_Extracted records_
----

(* ===== verification/MedianBlur.v ===== *)
(** * Median blur with sorting networks

    [median_blur.h], [median_blur_sorting_network_neon.cpp] and the sorting-network
    entry points of [median_blur_api.cpp], for the integer element types.  The
    theorems join the networks (MedianNetworks) with the border filter
    (Filter2D): a successful call leaves the median of each window in the output,
    a rejected one leaves the output alone. *)

From S2P Require Import Prelude CTypes Utils Border FixedBorders Filter2D Network MedianNetworks.

#[local] Opaque sorting_network3x3_single_row sorting_network3x3_dual_rows
  sorting_network5x5 sorting_network7x7.

(** The integer instantiations of the templates. *)
Inductive element_type := S8 | U8 | S16 | U16 | S32 | U32.

Definition sizeof (T : element_type) : Z :=
  match T with S8 | U8 => 1 | S16 | U16 => 2 | S32 | U32 => 4 end.

(** [VecTraits<T>::num_lanes()] of a 128-bit vector. *)
Definition num_lanes (T : element_type) : Z := 16 / sizeof T.

(** ** Validation *)

Definition median_blur_checks (T : element_type)
    (src src_stride dst dst_stride width height : Z) : kleidicv_error_t :=
  check_pointer_and_stride (sizeof T) src src_stride height ?>
  check_pointer_and_stride (sizeof T) dst dst_stride height ?>
  check_image_size width height.

Definition is_kernel_size_supported (T : element_type) (kernel_width kernel_height : Z) : bool :=
  let limit := match T with U8 => 255 | _ => 7 end in
  (kernel_width =? kernel_height) && (3 <=? kernel_width) &&
  (kernel_width <=? limit) && negb (kernel_width mod 2 =? 0).

(** [FixedBorderType{}] of the failing results is the first enumerator. *)
Definition median_blur_validate (T : element_type)
    (src src_stride dst dst_stride width height channels kernel_width kernel_height : Z)
    (border_type : kleidicv_border_type_t) : kleidicv_error_t * FixedBorderType :=
  match median_blur_checks T src src_stride dst dst_stride width height with
  | KLEIDICV_OK =>
      match get_fixed_border_type border_type with
      | Some fixed_border_type =>
          if negb (src =? dst) && (channels <=? KLEIDICV_MAXIMUM_CHANNEL_COUNT) &&
             (kernel_height ⊟ 1 <=? height) && (kernel_width ⊟ 1 <=? width) &&
             is_kernel_size_supported T kernel_width kernel_height
          then (KLEIDICV_OK, fixed_border_type)
          else (KLEIDICV_ERROR_NOT_IMPLEMENTED, REPLICATE)
      | None => (KLEIDICV_ERROR_NOT_IMPLEMENTED, REPLICATE)
      end
  | check_error => (check_error, REPLICATE)
  end.

(** ** The stripe *)

(** [MedianBlurSortingNetwork<ScalarType, KernelSize>]. *)
Definition MedianBlurSortingNetwork (lanes : nat) (KernelSize : Z) : InnerFilter Z Z := {|
  Filter2D.scalar_path := MedianNetworks.scalar_path KernelSize;
  Filter2D.vector_path := MedianNetworks.vector_path lanes KernelSize;
  scalar_path_for_dual_row_handling := sorting_network3x3_dual_rows ScalarComparator 0;
  vector_path_for_dual_row_handling :=
    sorting_network3x3_dual_rows VectorizedComparator (replicate lanes 0)
|}.

Definition median_blur_sorting_network_stripe (T : element_type) (src dst : Z * Z -> Z)
    (width height y_begin y_end channels kernel_width : Z) (border_type : FixedBorderType)
    : option (kleidicv_error_t * (Z * Z -> Z)) :=
  let n := num_lanes T in
  let filter k := MedianBlurSortingNetwork (Z.to_nat n) k in
  let result :=
    if kernel_width =? 3 then
      process_filter2d_by_dual_rows (filter 3) n channels width height border_type src
        y_begin y_end dst
    else if kernel_width =? 5 then
      process_filter2d 5 (@load_window_5x5) (filter 5) n channels width height border_type src
        y_begin y_end dst
    else
      process_filter2d 7 (@load_window_7x7) (filter 7) n channels width height border_type src
        y_begin y_end dst in
  match result with Some dst => Some (KLEIDICV_OK, dst) | None => None end.

(** [median_blur<StripeFunction, T>]: [src_image] and [dst_image] are what the
    pointers [src] and [dst] address. *)
Definition median_blur (T : element_type) (src src_stride dst dst_stride : Z)
    (width height channels kernel_width kernel_height : Z)
    (border_type : kleidicv_border_type_t) (src_image dst_image : Z * Z -> Z)
    : option (kleidicv_error_t * (Z * Z -> Z)) :=
  let '(error, fixed_border_type) :=
    median_blur_validate T src src_stride dst dst_stride width height channels
      kernel_width kernel_height border_type in
  match error with
  | KLEIDICV_OK => median_blur_sorting_network_stripe T src_image dst_image width height
      0 height channels kernel_width fixed_border_type
  | _ => Some (error, dst_image)
  end.

(** ** Correctness *)

Lemma network_lanes n k : k = 3 \/ k = 5 \/ k = 7 ->
  lanes_agree (MedianBlurSortingNetwork (Z.to_nat n) k) n (k * k).
Proof. intros Hk vs i Hl Hf Hi. by apply vector_path_lane. Qed.

Lemma network_dual n : dual_law (MedianBlurSortingNetwork n 3).
Proof.
  intros w Hw. cbn [scalar_path_for_dual_row_handling Filter2D.scalar_path MedianBlurSortingNetwork].
  rewrite !scalar_path_is_median;
    [by apply dual_median|by left|rewrite length_drop; lia|by left|rewrite length_take; lia].
Qed.

Lemma network_dual_lanes n : dual_lanes_agree (MedianBlurSortingNetwork (Z.to_nat n) 3) n.
Proof.
  intros vs i Hl Hf Hi. pose proof (dual_lane (Z.to_nat n) i vs Hi Hl Hf) as Hd.
  cbn [scalar_path_for_dual_row_handling vector_path_for_dual_row_handling
    MedianBlurSortingNetwork].
  cbv zeta in Hd. rewrite <- Hd. cbn [fst snd]. by split.
Qed.

(** The window of pixel [(y, e)] as the filter sees it. *)
Definition median_at (k : fixed_size) (channels width height : Z) (bt : FixedBorderType)
    (src : Z * Z -> Z) (y e : Z) : Z :=
  median (reference_window (size_of k) channels width height bt src y e).

Lemma length_reference_window k channels width height bt (src : Z * Z -> Z) y e :
  length (reference_window (size_of k) channels width height bt src y e) =
  Z.to_nat (size_of k * size_of k).
Proof.
  unfold reference_window.
  rewrite (length_flat_map_const _ _ (Z.to_nat (size_of k)))
    by (intros; by rewrite length_map, length_seqZ).
  rewrite length_seqZ. destruct k; reflexivity.
Qed.

Lemma num_lanes_range T : 1 <= num_lanes T < 2 ^ 62.
Proof. destruct T; vm_compute; split; done. Qed.

(** The stripe function computes medians on the rows of the stripe. *)
Lemma stripe_medians T k src dst width height y_begin y_end channels bt :
  k = K3 \/ k = K5 \/ k = K7 -> 1 <= channels ->
  size_of k - 1 <= width < 2 ^ 63 -> size_of k - 1 <= height < 2 ^ 63 ->
  width * channels < 2 ^ 62 -> 0 <= y_begin <= y_end -> 1 <= y_end <= height ->
  exists dst',
    median_blur_sorting_network_stripe T src dst width height y_begin y_end channels
      (size_of k) bt = Some (KLEIDICV_OK, dst') /\
    forall y e, dst' (y, e) =
      if (y_begin <=? y) && (y <? y_end) && (0 <=? e) && (e <? width * channels)
      then median_at k channels width height bt src y e else dst (y, e).
Proof.
  intros Hk Hc Hw Hh Hr Hy Hye. pose proof (num_lanes_range T) as Hn.
  assert (forall y e, Filter2D.scalar_path (MedianBlurSortingNetwork (Z.to_nat (num_lanes T)) (size_of k))
    (reference_window (size_of k) channels width height bt src y e) =
    median_at k channels width height bt src y e) as Hmed.
  { intros y e. apply scalar_path_is_median; [destruct Hk as [->|[->| ->]]; simpl; auto|].
    apply length_reference_window. }
  destruct Hk as [->|[->| ->]]; unfold median_blur_sorting_network_stripe; cbn [size_of] in *.
  - destruct (process_filter2d_by_dual_rows_writes (MedianBlurSortingNetwork (Z.to_nat (num_lanes T)) 3)
      (num_lanes T) channels width height bt src) with (y_begin := y_begin) (y_end := y_end) (dst := dst)
      as (d & Heq & Hd); try done; try lia.
    { apply (network_lanes _ 3). by left. } { apply network_dual. } { apply network_dual_lanes. }
    exists d. split; [simpl; by rewrite Heq|]. intros y e. rewrite (Hd (y, e)), <- Hmed. done.
  - destruct (process_filter2d_writes 5 (@load_window_5x5)
      (MedianBlurSortingNetwork (Z.to_nat (num_lanes T)) 5) (num_lanes T) channels width height bt src)
      with (y_begin := y_begin) (y_end := y_end) (dst := dst) as (d & Heq & Hd); try done; try lia.
    { intros A at_ ro co. apply load_window_5x5_product. }
    { apply (network_lanes _ 5). by right; left. }
    exists d. split; [simpl; by rewrite Heq|]. intros y e. rewrite (Hd (y, e)), <- Hmed. done.
  - destruct (process_filter2d_writes 7 (@load_window_7x7)
      (MedianBlurSortingNetwork (Z.to_nat (num_lanes T)) 7) (num_lanes T) channels width height bt src)
      with (y_begin := y_begin) (y_end := y_end) (dst := dst) as (d & Heq & Hd); try done; try lia.
    { intros A at_ ro co. apply load_window_7x7_product. }
    { apply (network_lanes _ 7). by right; right. }
    exists d. split; [simpl; by rewrite Heq|]. intros y e. rewrite (Hd (y, e)), <- Hmed. done.
Qed.

(** The arguments [median_blur] accepts. *)
Definition median_blur_accepts (T : element_type) (src src_stride dst dst_stride : Z)
    (width height channels kernel_width kernel_height : Z)
    (border_type : kleidicv_border_type_t) (bt : FixedBorderType) : Prop :=
  src <> 0 /\ dst <> 0 /\ src <> dst /\
  (1 < height -> sizeof T <> 1 -> is_misaligned (sizeof T) src_stride = false /\
    is_misaligned (sizeof T) dst_stride = false) /\
  width * height <= KLEIDICV_MAX_IMAGE_PIXELS /\
  channels <= 4 /\ kernel_width = kernel_height /\
  (kernel_width = 3 \/ kernel_width = 5 \/ kernel_width = 7) /\
  kernel_width - 1 <= width /\ kernel_width - 1 <= height /\
  get_fixed_border_type border_type = Some bt.

Lemma kernel_sizes T kw kh : T <> U8 -> is_kernel_size_supported T kw kh = true <->
  kw = kh /\ (kw = 3 \/ kw = 5 \/ kw = 7).
Proof.
  intros HT. unfold is_kernel_size_supported.
  assert ((match T with U8 => 255 | _ => 7 end) = 7) as -> by (by destruct T).
  rewrite !andb_true_iff, negb_true_iff, Z.eqb_eq, !Z.leb_le, Z.eqb_neq. split.
  - intros [[[-> H1] H2] H3]. split; [done|].
    assert (kh = 4 \/ kh = 6 \/ kh = 3 \/ kh = 5 \/ kh = 7) as [->|[->|Hk]] by lia; [done|done|tauto].
  - intros [-> [->|[->| ->]]]; done.
Qed.

Lemma median_blur_validate_accepts T src ss dst ds width height channels kw kh border_type bt :
  T <> U8 -> 0 <= width -> 0 <= height -> 0 <= kw < 2 ^ 64 -> 0 <= kh < 2 ^ 64 ->
  median_blur_validate T src ss dst ds width height channels kw kh border_type = (KLEIDICV_OK, bt) <->
  median_blur_accepts T src ss dst ds width height channels kw kh border_type bt.
Proof.
  intros HT Hw Hh Hkw Hkh. unfold median_blur_validate, median_blur_accepts.
  assert (median_blur_checks T src ss dst ds width height = KLEIDICV_OK <->
    src <> 0 /\ dst <> 0 /\ (1 < height -> sizeof T <> 1 ->
      is_misaligned (sizeof T) ss = false /\ is_misaligned (sizeof T) ds = false) /\
    width * height <= KLEIDICV_MAX_IMAGE_PIXELS) as Hchk.
  { unfold median_blur_checks. rewrite !guard_error_ok, !check_pointer_and_stride_ok,
      check_image_size_iff by done. tauto. }
  destruct (decide (median_blur_checks T src ss dst ds width height = KLEIDICV_OK)) as [E|E].
  2:{ split; intros Hr; [by destruct (median_blur_checks _ _ _ _ _ _ _)|].
      exfalso. apply E, Hchk. tauto. }
  rewrite E. apply Hchk in E as (H1 & H2 & H3 & H4). clear Hchk.
  destruct (get_fixed_border_type border_type) as [b|]; [|split; [done|intuition congruence]].
  destruct (negb _ && _ && _ && _ && _) eqn:Hc.
  - rewrite !andb_true_iff, negb_true_iff, Z.eqb_neq, !Z.leb_le, kernel_sizes in Hc by done.
    destruct Hc as [[[[Hd Hch] Hkh1] Hkw1] [-> Hk]]. rewrite size_sub_small in Hkh1, Hkw1 by lia.
    split; [intros [= ->]; tauto|intros; repeat f_equal; intuition congruence].
  - split; [discriminate|]. intros (_ & _ & Hd & _ & _ & Hch & -> & Hk & Hw1 & Hh1 & _).
    rewrite <- not_true_iff_false in Hc. exfalso. apply Hc.
    rewrite !andb_true_iff, negb_true_iff, Z.eqb_neq, !Z.leb_le, kernel_sizes by done.
    rewrite size_sub_small by lia. tauto.
Qed.

(** C2: [median_blur] of an integer type other than [uint8_t] accepts exactly the
    arguments that pass its checks (non-null distinct pointers, aligned strides, an image
    within the size limit, at most four channels, a square kernel of 3, 5 or 7
    that fits the image, a supported border type); it then returns [KLEIDICV_OK]
    with every pixel of the output the median of its window under the border
    type, and otherwise an error with the output untouched. *)
Theorem median_blur_correct T src ss dst ds width height channels kw kh border_type
    (src_image dst_image : Z * Z -> Z) :
  T <> U8 -> 0 <= width < 2 ^ 64 -> 0 <= height < 2 ^ 64 -> 1 <= channels ->
  0 <= kw < 2 ^ 64 -> 0 <= kh < 2 ^ 64 ->
  exists err dst', median_blur T src ss dst ds width height channels kw kh border_type
      src_image dst_image = Some (err, dst') /\
  ((err = KLEIDICV_OK /\ exists k bt, size_of k = kw /\
      median_blur_accepts T src ss dst ds width height channels kw kh border_type bt /\
      forall y e, dst' (y, e) =
        if (0 <=? y) && (y <? height) && (0 <=? e) && (e <? width * channels)
        then median_at k channels width height bt src_image y e else dst_image (y, e))
   \/ (err <> KLEIDICV_OK /\ dst' = dst_image /\
      forall bt, ~ median_blur_accepts T src ss dst ds width height channels kw kh border_type bt)).
Proof.
  intros HT Hw Hh Hc Hkw Hkh. unfold median_blur.
  destruct (median_blur_validate _ _ _ _ _ _ _ _ _ _ _) as [err bt] eqn:Hv.
  destruct (decide (err = KLEIDICV_OK)) as [->|Herr].
  - apply median_blur_validate_accepts in Hv as Ha; [|done|lia..].
    pose proof Ha as (_ & _ & _ & _ & Hsz & Hch & <- & Hk & Hw1 & Hh1 & _).
    unfold KLEIDICV_MAX_IMAGE_PIXELS in Hsz. change (Z.shiftl 1 48 - 1) with (2 ^ 48 - 1) in Hsz.
    assert (exists k, size_of k = kw /\ (k = K3 \/ k = K5 \/ k = K7)) as (k & <- & Hkk).
    { destruct Hk as [->|[->| ->]]; [exists K3|exists K5|exists K7]; simpl; auto. }
    assert (2 <= width /\ 2 <= height /\ width < 2 ^ 48 /\ height < 2 ^ 48) as (? & ? & ? & ?).
    { assert (3 <= size_of k) by (destruct k; simpl; lia). nia. }
    destruct (stripe_medians T k src_image dst_image width height 0 height channels bt)
      as (d & Heq & Hd); try done; try lia; [nia|].
    exists KLEIDICV_OK, d. split; [done|]. left. split; [done|]. by exists k, bt.
  - exists err, dst_image. split; [by destruct err|]. right. split; [done|]. split; [done|].
    intros b Hb. apply median_blur_validate_accepts in Hb; [congruence|done|lia..].
Qed.

Lemma median_blur_correct_witness :
  exists err dst', median_blur S16 4096 200 8192 200 11 9 2 5 5 KLEIDICV_BORDER_TYPE_REFLECT
      (fun a => a.1 * a.2 mod 17) (fun _ => 0) = Some (err, dst') /\
  ((err = KLEIDICV_OK /\ exists k bt, size_of k = 5 /\
      median_blur_accepts S16 4096 200 8192 200 11 9 2 5 5 KLEIDICV_BORDER_TYPE_REFLECT bt /\
      forall y e, dst' (y, e) =
        if (0 <=? y) && (y <? 9) && (0 <=? e) && (e <? 11 * 2)
        then median_at k 2 11 9 bt (fun a => a.1 * a.2 mod 17) y e else 0)
   \/ (err <> KLEIDICV_OK /\ dst' = (fun _ => 0) /\
      forall bt, ~ median_blur_accepts S16 4096 200 8192 200 11 9 2 5 5
        KLEIDICV_BORDER_TYPE_REFLECT bt)).
Proof. apply median_blur_correct; [done|lia..]. Defined.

----

_Exercise_
Look through the entries above, and wherever a line holds the word "left", copy it.

_Exercise result_
    [by apply dual_median|by left|rewrite length_drop; lia|by left|rewrite length_take; lia].
    { apply (network_lanes _ 3). by left. } { apply network_dual. } { apply network_dual_lanes. }
    { apply (network_lanes _ 5). by right; left. }
    exists KLEIDICV_OK, d. split; [done|]. left. split; [done|]. by exists k, bt.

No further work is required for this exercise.